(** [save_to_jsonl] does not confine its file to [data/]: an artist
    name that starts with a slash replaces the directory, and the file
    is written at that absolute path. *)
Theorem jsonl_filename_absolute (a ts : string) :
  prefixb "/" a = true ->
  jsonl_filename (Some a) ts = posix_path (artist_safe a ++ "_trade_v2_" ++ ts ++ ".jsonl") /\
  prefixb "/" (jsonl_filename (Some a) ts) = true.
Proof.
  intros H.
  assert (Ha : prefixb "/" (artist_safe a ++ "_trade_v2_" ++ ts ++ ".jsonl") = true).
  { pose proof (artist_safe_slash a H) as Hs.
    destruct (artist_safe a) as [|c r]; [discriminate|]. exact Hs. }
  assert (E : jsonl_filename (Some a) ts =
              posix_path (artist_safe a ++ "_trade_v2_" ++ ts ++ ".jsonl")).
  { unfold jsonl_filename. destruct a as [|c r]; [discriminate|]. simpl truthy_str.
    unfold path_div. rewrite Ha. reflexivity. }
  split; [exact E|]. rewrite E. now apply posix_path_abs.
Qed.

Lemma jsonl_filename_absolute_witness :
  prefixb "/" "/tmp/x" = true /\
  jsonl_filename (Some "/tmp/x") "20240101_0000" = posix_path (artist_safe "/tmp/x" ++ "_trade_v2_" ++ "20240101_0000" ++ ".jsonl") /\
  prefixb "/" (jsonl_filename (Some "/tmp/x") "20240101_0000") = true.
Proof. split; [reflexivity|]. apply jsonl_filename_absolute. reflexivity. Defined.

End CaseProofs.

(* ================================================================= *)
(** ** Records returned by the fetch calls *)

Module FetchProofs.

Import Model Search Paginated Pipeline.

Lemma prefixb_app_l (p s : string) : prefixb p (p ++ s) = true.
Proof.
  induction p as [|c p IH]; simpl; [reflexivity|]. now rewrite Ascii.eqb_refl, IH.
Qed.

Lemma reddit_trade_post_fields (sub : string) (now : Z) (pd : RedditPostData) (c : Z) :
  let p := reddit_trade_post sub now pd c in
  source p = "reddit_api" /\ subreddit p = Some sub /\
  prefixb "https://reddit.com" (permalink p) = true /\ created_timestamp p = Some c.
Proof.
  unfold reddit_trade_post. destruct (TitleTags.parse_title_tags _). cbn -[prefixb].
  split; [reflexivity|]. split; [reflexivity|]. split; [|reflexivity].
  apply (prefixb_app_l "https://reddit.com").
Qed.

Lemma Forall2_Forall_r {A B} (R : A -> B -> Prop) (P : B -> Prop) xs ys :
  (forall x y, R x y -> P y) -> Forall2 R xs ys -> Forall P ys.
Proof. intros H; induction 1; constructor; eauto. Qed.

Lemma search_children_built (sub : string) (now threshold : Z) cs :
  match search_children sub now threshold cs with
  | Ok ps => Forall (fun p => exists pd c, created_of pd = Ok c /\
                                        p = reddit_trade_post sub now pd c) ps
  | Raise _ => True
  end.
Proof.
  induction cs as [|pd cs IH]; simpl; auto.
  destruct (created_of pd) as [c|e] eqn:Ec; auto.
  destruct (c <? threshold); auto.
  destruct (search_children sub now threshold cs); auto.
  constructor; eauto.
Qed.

_ _ _

## ABOUT THIS EXERCISE
The line with "a = true ->" is the last to include; transcribe exactly every line from the top of the material above down to it.

## TASK RESPONSE
(** [save_to_jsonl] does not confine its file to [data/]: an artist
    name that starts with a slash replaces the directory, and the file
    is written at that absolute path. *)
Theorem jsonl_filename_absolute (a ts : string) :
  prefixb "/" a = true ->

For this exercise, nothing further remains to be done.